CPU times: user 2min 2s, sys: 13.9 s, total: 2min 16s
Wall time: 2min 23s


Unfortunately, if you try to use the "refined" dataset, there are some complexes that cannot be featurized. To resolve this issue, rather than increasing `complex_num_atoms`, simply omit the lines of the dataset that have an `x` value of `None`

In [7]:
# class MyTransformer(dc.trans.Transformer):
#   def transform_array(x, y, w, ids):
#     kept_rows = x != None
#     return x[kept_rows], y[kept_rows], w[kept_rows], ids[kept_rows],

# datasets = [d.transform(MyTransformer) for d in datasets]

ValueError: The truth value of an array with more than one element is ambiguous. Use a.any() or a.all()

In [13]:
class MyTransformer(dc.trans.Transformer):
  def __init__(self, transform_X=True, **kwargs):
    super(MyTransformer, self).__init__(transform_X=transform_X, **kwargs)

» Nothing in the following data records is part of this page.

(** The replies of a run of puts count up from the length the queue had. *)
Lemma put_all_counts (ep : string * Z) (pw : option string) (k : string)
    (pushes : list (RedisQueue.t * pickle.value)) :
  ∀ (s : state) (l : list bytes),
    queue_holds s ep pw k l →
    Forall (λ p, queue_handle ep pw k p.1 ∧ pickle.serializable p.2) pushes →
    ∃ s', put_all pushes s
          = (Ret ((λ i, Z.of_nat (length l + i)) <$> seq 1 (length pushes)), s')
          ∧ queue_holds s' ep pw k (rev (payload <$> pushes.*2) ++ l).
Proof.
  induction pushes as [|[h v] pushes IH]; intros s l Hq Hall.
  - by exists s.
  - apply Forall_cons in Hall as [[Hh Hv] Hall]. simpl in Hh, Hv.
    destruct (put_holds ep pw k h v (payload v) s l Hh Hq
                (dumps_serializable v Hv)) as (s1 & Hput & Hq1 & _).
    destruct (IH s1 _ Hq1 Hall) as (s2 & Hrest & Hq2).
    exists s2. split.
    + cbn [put_all]. rewrite (bind_ret _ _ s s1 _ Hput).
      rewrite (bind_ret _ _ s1 s2 _ Hrest). unfold ret. do 2 f_equal.
      cbn [length seq fmap list_fmap]. f_equal; [f_equal; lia |].
      rewrite <- (fmap_S_seq 1), <- list_fmap_compose.
      apply list_fmap_ext. intros _ i _. simpl. f_equal. lia.
    + cbn [fmap list_fmap rev] in *. by rewrite <- app_assoc.
Qed.

(** X1. A put does not overtake: with elements waiting, the next [get],
    waiting or not and through any handle on the queue, still returns the one
    at the tail, and the new value stays behind the others. *)
Theorem put_does_not_overtake (ep : string * Z) (pw : option string) (k : string)
    (hp hg : RedisQueue.t) (v : pickle.value) (is_blocking : bool)
    (timeout : option Z) (s : state) (l : list bytes) (old : bytes) :
  queue_handle ep pw k hp → queue_handle ep pw k hg →
  queue_holds s ep pw k (l ++ [old]) → pickle.serializable v →
  (is_blocking = true → 0 ≤ default 0 timeout) →
  ∃ s1 s2,
    RedisQueue.put hp v s = (Ret (Z.of_nat (length l) + 2), s1)
    ∧ RedisQueue.get hg is_blocking timeout s1 = (pickle.loads (Some old), s2)
    ∧ queue_holds s2 ep pw k (payload v :: l).
Proof.
  intros Hp Hg Hq Hv Ht.
  destruct (put_holds ep pw k hp v (payload v) s _ Hp Hq (dumps_serializable v Hv))
    as (s1 & Hput & Hq1 & _).
  rewrite app_comm_cons in Hq1.
  destruct (get_holds ep pw k hg is_blocking timeout s1 _ _ Hg Hq1 Ht)
    as (s2 & Hget & Hq2 & _).
  exists s1, s2. split; [| done]. rewrite Hput. do 2 f_equal.
  rewrite length_app. simpl. lia.
Qed.

Lemma put_does_not_overtake_witness :
  ∃ s1 s2,
    RedisQueue.put jobs' (task 2) one_job = (Ret 2, s1)
    ∧ RedisQueue.get jobs true (Some 3) s1
      = (pickle.loads (Some (payload (task 1))), s2)
    ∧ queue_holds s2 local None "jobs" [payload (task 2)].
Proof.
  refine (put_does_not_overtake local None "jobs" jobs' jobs (task 2) true (Some 3)
            one_job [] (payload (task 1)) _ _ _ _ _).
  - repeat split; reflexivity.
  - repeat split; reflexivity.
  - eexists. repeat split; reflexivity.
  - exact I.
  - simpl. lia.
Defined.

(** X2. After any run of puts, [size] and [qsize] report the elements that
    were there plus the values put, each put having returned the running
    count, and [is_empty] is true only if the queue was empty and nothing was
    put. *)
Theorem size_after_puts (ep : string * Z) (pw : option string) (k : string)
    (h : RedisQueue.t) (pushes : list (RedisQueue.t * pickle.value))
    (s : state) (l : list bytes) :
  queue_handle ep pw k h → queue_holds s ep pw k l →
  Forall (λ p, queue_handle ep pw k p.1 ∧ pickle.serializable p.2) pushes →
  ∃ s',
    put_all pushes s
    = (Ret ((λ i, Z.of_nat (length l + i)) <$> seq 1 (length pushes)), s')
    ∧ RedisQueue.size h s' = (Ret (Z.of_nat (length l + length pushes)), s')
    ∧ RedisQueue.qsize h s' = (Ret (Z.of_nat (length l + length pushes)), s')
    ∧ RedisQueue.is_empty h s'
      = (Ret (bool_decide (l = [] ∧ pushes = [])), s').
Proof.
  intros Hh Hq Hall.
  destruct (put_all_counts ep pw k pushes s l Hq Hall) as (s' & Hput & Hq').
  pose proof (size_holds ep pw k h s' _ Hh Hq') as Hsize.
  rewrite length_app, length_rev, !length_fmap in Hsize.
  replace (length pushes + length l)%nat with (length l + length pushes)%nat
    in Hsize by lia.
  exists s'. repeat split; [done ..|].
  unfold RedisQueue.is_empty. rewrite (bind_ret _ _ s' s' _ Hsize).
  unfold ret. do 2 f_equal.
  case_bool_decide as Hempty.
  - by destruct Hempty as [-> ->].
  - apply Z.eqb_neq. destruct l, pushes; simpl; try lia. by destruct Hempty.
Qed.

Lemma size_after_puts_witness :
  ∃ s',
    put_all [(jobs, task 2); (jobs', task 3)] one_job = (Ret [2; 3], s')
    ∧ RedisQueue.size jobs s' = (Ret 3, s')
    ∧ RedisQueue.qsize jobs s' = (Ret 3, s')
    ∧ RedisQueue.is_empty jobs s' = (Ret false, s').
Proof.
  refine (size_after_puts local None "jobs" jobs [(jobs, task 2); (jobs', task 3)]
            one_job [payload (task 1)] _ _ _).
  - repeat split; reflexivity.
  - eexists. repeat split; reflexivity.
  - repeat constructor; reflexivity.
Defined.

(** X3. On a queue that holds an element, a [get] that waits (with no limit
    or any limit that is not negative) does exactly what a [get] that does
    not wait does: the same result and the same state. *)
Theorem blocking_get_as_nonblocking (ep : string * Z) (pw : option string)
    (k : string) (h : RedisQueue.t) (timeout timeout' : option Z) (s : state)
    (l : list bytes) (b : bytes) :
  queue_handle ep pw k h → queue_holds s ep pw k (l ++ [b]) →
  0 ≤ default 0 timeout →
  RedisQueue.get h true timeout s = RedisQueue.get h false timeout' s.
Proof.
  intros (Hep & Hpw & Hk) (srv & Hs & Hrp & Hl) Ht. subst ep pw k.
  rewrite (get_state h true timeout s srv l b Hs (eq_sym Hrp) Hl (λ _, Ht)).
  by rewrite (get_state h false timeout' s srv l b Hs (eq_sym Hrp) Hl).
Qed.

  def transform_array(self, x, y, w, ids):
    kept_rows = [row is not None for row in x]  # iterate through rows to check for None
    kept_rows = np.array(kept_rows)
    return x[kept_rows], y[kept_rows], w[kept_rows], ids[kept_rows]

datasets = [d.transform(MyTransformer()) for d in datasets]

In [14]:
datasets

[<DiskDataset X.shape: (154, 9), y.shape: (154,), w.shape: (154,), ids: ['4gqq' '2xnb' '3l7b' ... '3su3' '3pww' '1sln'], task_names: [0]>,
 <DiskDataset X.shape: (19, 9), y.shape: (19,), w.shape: (19,), ids: ['3kv2' '3cyx' '2j78' ... '2wtv' '3fv1' '1o3f'], task_names: [0]>,
 <DiskDataset X.shape: (20, 9), y.shape: (20,), w.shape: (20,), ids: ['2pq9' '1u33' '3dxg' ... '3g0w' '3vh9' '2cet'], task_names: [0]>]

In [15]:
train, val, test = datasets

### Training the model

Now that we've got our dataset, let's go ahead and initialize an `AtomicConvModel` to train. Keep the input parameters the same as those used in `AtomicConvFeaturizer`, or else we'll get errors. `layer_sizes` controls the number of layers and the size of each dense layer in the network. We choose these hyperparameters to be the same as those used in the [original paper](https://arxiv.org/pdf/1703.10603.pdf).

In [16]:
acm = AtomicConvModel(n_tasks=1,
                      frag1_num_atoms=f1_num_atoms,
                      frag2_num_atoms=f2_num_atoms,
                      complex_num_atoms=f1_num_atoms+f2_num_atoms,
                      max_num_neighbors=max_num_neighbors,
                      batch_size=12,
                      layer_sizes=[32, 32, 16],
                      learning_rate=0.003,
                      )

In [17]:
losses, val_losses = [], []

In [18]:
%%time
max_epochs = 50

metric = dc.metrics.Metric(dc.metrics.score_function.rms_score)
step_cutoff = len(train)//12
def val_cb(model, step):
  if step%step_cutoff!=0:
      return
  val_losses.append(model.evaluate(val, metrics=[metric])['rms_score']**2)  # L2 Loss
  losses.append(model.evaluate(train, metrics=[metric])['rms_score']**2)  # L2 Loss

acm.fit(train, nb_epoch=max_epochs, max_checkpoints_to_keep=1,
                callbacks=[val_cb])

ImportError: `keras.optimizers.legacy` is not supported in Keras 3. When using `tf.keras`, to continue using a `tf.keras.optimizers.legacy` optimizer, you can install the `tf_keras` package (Keras 2) and set the environment variable `TF_USE_LEGACY_KERAS=True` to configure TensorFlow to use `tf_keras` when accessing `tf.keras`.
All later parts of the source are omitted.